De la même façon, si vous avez du mal à vous affirmer devant votre proche et à lui dire comment vous vous sentez, alors commencez par le faire avec une autre personne de confiance, que ce soit un(e) ami(e), un membre de votre famille, ou encore un(e) intervenant(e) – d’ailleurs, au Portail, on est là pour ça. Confiez-vous à une personne avec qui vous vous sentirez écouté(e), et avec qui vous pourrez voir votre situation avec un peu de recul.
On dit que si on ne prend pas de temps maintenant pour notre santé, on devra un jour prendre du temps pour notre maladie. Cela s’applique également à la santé mentale : si vous négligez aujourd’hui les choses qui vous permettraient de vous sentir mieux, alors vous risquez un jour ou l’autre de ne plus être capable d’en prendre. Vous deviendrez peut-être alors indisponible mentalement et émotionnellement pour votre proche pour une période indéterminée. Prenons un peu de temps pour notre santé mentale au quotidien, au fur et à mesure, pour ne pas devoir un jour être trop épuisé, et devoir alors prendre un long moment pour en guérir.
Certaines personnes répondront peut-être à tout cela qu’elles n’ont tout simplement aucun moment dans leurs journées pour prendre une pause. Qu’elles ont du mal à trouver un équilibre entre s’occuper de leurs propres besoins et s’occuper de leur proche atteint. Ou bien qu’elles ignorent comment trouver la force et le courage de s’affirmer face à l’autre. C’est bien possible, et si c’est le cas, il se peut que cette personne soit à risque d’épuisement, et qu’elle ait besoin d’aide. Au Portail, nous sommes justement là pour l’écouter, pour l’aider à reconnaître ses besoins, à mettre ses limites, à trouver un équilibre, et à trouver un peu de temps pour elle-même.
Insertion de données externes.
(** The end of a map whose pages all lie in front of its end. *)
Lemma release_built N fuel : (forall b, taken (fr s) b -> returnable (fr s) b) -> walk_end s < 4096 * Z.of_nat N -> walk_end s < 2 ^ 21 * Z.of_nat fuel ->
  exists f', release_space N fuel s = Ok f' /\ source_ok f' /\ forall b, taken f' b <-> f0 b.
Proof.
  intros Hret HN Hfuel. pose proof (bu_ok _ _ _ Hb) as Hok. pose proof (bu_accounted _ _ _ Hb) as Hac. pose proof (walk_end_spec s) as [Hwm Hwe]. pose proof walk_end_low as Hwb.
  assert (exists n, walk_end s = 4096 * Z.of_nat n) as [n En].
  { exists (Z.to_nat (walk_end s / 4096)). apply (mod_pow_down 12 21) in Hwm; [|lia]. change (2 ^ 12) with 4096 in Hwm. pose proof (Z.div_mod (walk_end s) 4096). pose proof (Z.div_pos (walk_end s) 4096). lia. }
  assert (forall b, b ∈ own_frames (pages s n 0) -> taken (fr s) b /\ ~ f0 b /\ ~ table_at s b) as Hown.
  { intros b (v & Hu & Hp & <-)%(built_own n b En). destruct (ac_page _ _ Hac v Hu Hp) as (? & ? & ? & _). done. }
  destruct (drop_all_ok (own_frames (pages s n 0) ++ space_tables s) (fr s) (proj1 Hok)) as (f' & E & Hok' & Ht).
  - apply NoDup_app. split; [apply (own_nodup f0); [done|lia]|]. split; [|by apply space_tables_nodup]. intros b Hb1 Hb2. apply space_tables_elem in Hb2; [|done..]. by destruct (Hown b Hb1) as (_ & _ & ?).
  - intros b Hb1. assert (taken (fr s) b) as Htk; [|split; [done|by apply Hret]]. apply elem_of_app in Hb1 as [Hb1|Hb1]; [by apply Hown|].
    apply space_tables_elem in Hb1 as (p & Hup & Hw); [|done..]. eapply tr_table; [apply Hok|apply Hup|exact Hw].
  - exists f'. split; [|split; [done|]].
    + unfold release_space. rewrite (kpforeach_ok s Hok Hvs Hve built_first fuel ltac:(lia) _ N _ 0 n) by (lia || by left). rewrite give_pages_back.
      rewrite drop_all_app in E. destruct (drop_all (fr s) _) as [f1| | |]; cbn [mbind res_bind] in *; [|done..]. by rewrite dispose_space.
    + intros b. rewrite Ht, elem_of_app, space_tables_elem by done. split.
      * intros [Htk Hno]. destruct (ac_all _ _ Hac b Htk) as [?|[?|Hv]]; [done|by destruct Hno; right|]. destruct Hno. left. by apply built_own.
      * intros Hf. split; [by apply (ac_old _ _ Hac)|]. intros [Hb1|Hb1]; [by destruct (Hown b Hb1) as (_ & ? & _)|by apply (ac_table _ _ Hac b Hb1)].
Qed.
End Release.

(** A new map, with the part it shares with the kernel. *)
Section Create.
Context (f f1 : F) (m : gmap Z (list Z)) (PDPT1 kroot a : Z) (Hsrc : source_ok f) (Hk : tree_ok m (taken f) kroot).
Context (Hp1 : walk m kroot [511%nat] = Some PDPT1) (Hpa : PDPT1 mod 4096 = 0).
Context (Ha : ~ taken f a) (Htk : forall b, taken f1 b <-> b = a \/ taken f b).

Definition shared_entry : Z := Z.lor (Z.lor PDPT1 PAGE_WRITE) PAGE_PRESENT.
Definition new_dir : gmap Z (list Z) := <[a := <[511%nat := shared_entry]> (replicate 512 0)]> m.

Lemma shared_entry_ok : present shared_entry /\ page_mask shared_entry = PDPT1.
Proof.
  split; [by apply present_lor|]. unfold shared_entry. rewrite !page_mask_lor, (page_mask_small PAGE_WRITE), (page_mask_small PAGE_PRESENT), !Z.lor_0_r by done.
  by apply page_mask_aligned.
Qed.

Lemma next_new i : next new_dir a i = if decide (i = 511%nat) then Some PDPT1 else None.
Proof.
  unfold next, ent, new_dir. rewrite lookup_insert_eq. cbn [mbind option_bind]. destruct shared_entry_ok as [Hpr Hm]. destruct (decide (i = 511%nat)) as [->|Hne].
  - rewrite list_lookup_insert_eq by (rewrite length_replicate; lia). cbn [mbind option_bind]. unfold present in Hpr. destruct (Z.eqb_spec (Z.land shared_entry PAGE_PRESENT) 0); [done|]. by rewrite Hm.
  - rewrite list_lookup_insert_ne by done. destruct (replicate 512 0 !! i) as [e|] eqn:E; cbn [mbind option_bind]; [|done]. by apply lookup_replicate in E as [-> _].
Qed.

Lemma shared_walk q : (length q <= 2)%nat -> walk new_dir PDPT1 q = walk m kroot (511%nat :: q).
Proof.
  assert (forall q, walk m kroot (511%nat :: q) = walk m PDPT1 q) as E1.
  { intros q0. change (walk m kroot (511%nat :: q0)) with (t ← next m kroot 511; walk m t q0). change (walk m kroot [511%nat]) with (t ← next m kroot 511; Some t) in Hp1.
    destruct (next m kroot 511); cbn [mbind option_bind] in *; [congruence|done]. }
  rewrite E1. induction q as [|j q IH] using rev_ind; intros Hq; [done|]. rewrite length_app in Hq. cbn in Hq. rewrite !walk_snoc, IH by lia.
  destruct (walk m PDPT1 q) as [u|] eqn:Eu; [|done]. cbn [mbind option_bind]. assert (u <> a) as Hu.
  { intros ->. apply Ha. apply (tr_table _ _ _ Hk (511%nat :: q) a); [simpl; lia|by rewrite E1]. }
  unfold next, ent, new_dir. by rewrite lookup_insert_ne.
Qed.

Lemma walk_new i q : (length q <= 2)%nat -> walk new_dir a (i :: q) = if decide (i = 511%nat) then walk m kroot (i :: q) else None.
Proof.
  intros Hq. change (walk new_dir a (i :: q)) with (t ← next new_dir a i; walk new_dir t q). rewrite next_new. destruct (decide (i = 511%nat)) as [->|]; [|done]. by apply shared_walk.
Qed.

Lemma new_tree : tree_ok new_dir (taken f1) a.
Proof.
  assert (forall i q t, (length q <= 2)%nat -> walk new_dir a (i :: q) = Some t -> i = 511%nat /\ walk m kroot (i :: q) = Some t /\ t <> a) as Hin.
  { intros i q t Hq. rewrite walk_new by done. destruct (decide (i = 511%nat)); [|done]. intros E. split; [done|]. split; [done|]. intros ->. apply Ha. by apply (tr_table _ _ _ Hk (i :: q) a); [simpl; lia|]. }
  split.
  - intros [|i q] t Hl Hw; [injection Hw as <-; split; [eexists; split; [apply lookup_insert_eq|by rewrite length_insert, length_replicate]|apply Htk; by left]|].
    destruct (Hin i q t) as (-> & Hw' & Hne); [simpl in Hl; lia|done|]. destruct (tr_table _ _ _ Hk _ t Hl Hw') as [(tb & Htb & Hlt) Hu].
    split; [exists tb; split; [by unfold new_dir; rewrite lookup_insert_ne|done]|apply Htk; by right].
  - intros [|i q] [|j r] t H1 H2 W1 W2.
    + done.
    + injection W1 as <-. destruct (Hin j r a) as (_ & _ & ?); [simpl in H2; lia|done|done].
    + injection W2 as <-. destruct (Hin i q a) as (_ & _ & ?); [simpl in H1; lia|done|done].
    + destruct (Hin i q t) as (_ & W1' & _); [simpl in H1; lia|done|]. destruct (Hin j r t) as (_ & W2' & _); [simpl in H2; lia|done|]. by apply (tr_inj _ _ _ Hk _ _ t).
  - intros [|i q] t j e Hl Hw.
    + injection Hw as <-. unfold ent, new_dir. rewrite lookup_insert_eq. cbn [mbind option_bind]. intros [(_ & <- & _)|(_ & Hlk)]%list_lookup_insert_Some; [right; apply shared_entry_ok|]. left. by apply lookup_replicate in Hlk as [-> _].
    + destruct (Hin i q t) as (-> & Hw' & Hne); [simpl in Hl; lia|done|]. unfold ent, new_dir. rewrite lookup_insert_ne by done. by apply (tr_zero _ _ _ Hk (511%nat :: q)).
Qed.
En ce mois de la St-Valentin, n’oubliez pas d’avoir aussi de l’amour pour vous-même. Prenez le temps de reconnaître tout ce que vous faites pour la personne à qui vous tenez. Vous êtes important vous aussi, et vous méritez cette même attention que celle que vous donnez si naturellement. Prenez le temps de dire à votre proche que vous l’aimez, et prenez aussi le temps de reconnaître vos besoins. Il faut oser s’écouter et s’aider soi-même, afin d’arriver à mieux écouter et aider l’autre.